→ **EXERCISE REQUIREMENTS**:
Only the lines with "util" in them need to be copied from the listing.

→ **RECORDS SUPPLIED**:
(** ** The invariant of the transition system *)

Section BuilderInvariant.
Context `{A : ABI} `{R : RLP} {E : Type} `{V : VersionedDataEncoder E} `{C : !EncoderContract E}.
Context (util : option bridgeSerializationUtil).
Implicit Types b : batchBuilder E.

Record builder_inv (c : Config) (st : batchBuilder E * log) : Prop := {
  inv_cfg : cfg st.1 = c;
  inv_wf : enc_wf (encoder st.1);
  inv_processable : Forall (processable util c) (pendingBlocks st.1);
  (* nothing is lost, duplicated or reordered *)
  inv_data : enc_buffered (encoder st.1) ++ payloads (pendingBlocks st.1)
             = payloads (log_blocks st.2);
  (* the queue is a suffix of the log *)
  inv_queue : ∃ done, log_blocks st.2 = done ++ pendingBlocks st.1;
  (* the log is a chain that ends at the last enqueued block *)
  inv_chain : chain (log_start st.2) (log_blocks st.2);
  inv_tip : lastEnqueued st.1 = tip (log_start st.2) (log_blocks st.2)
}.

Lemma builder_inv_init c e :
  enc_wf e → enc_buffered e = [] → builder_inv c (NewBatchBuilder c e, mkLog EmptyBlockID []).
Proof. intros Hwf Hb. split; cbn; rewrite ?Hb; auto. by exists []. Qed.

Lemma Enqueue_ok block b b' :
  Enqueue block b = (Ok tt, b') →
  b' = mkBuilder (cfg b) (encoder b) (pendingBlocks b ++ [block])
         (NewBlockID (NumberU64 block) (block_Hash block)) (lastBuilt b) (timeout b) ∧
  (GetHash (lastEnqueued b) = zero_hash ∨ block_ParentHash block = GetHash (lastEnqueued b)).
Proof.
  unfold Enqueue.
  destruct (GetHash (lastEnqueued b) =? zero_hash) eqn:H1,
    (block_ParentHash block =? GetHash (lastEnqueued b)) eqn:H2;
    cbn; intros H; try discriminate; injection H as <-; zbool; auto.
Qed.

→ **SOLUTION**:
Context (util : option bridgeSerializationUtil).
  inv_processable : Forall (processable util c) (pendingBlocks st.1);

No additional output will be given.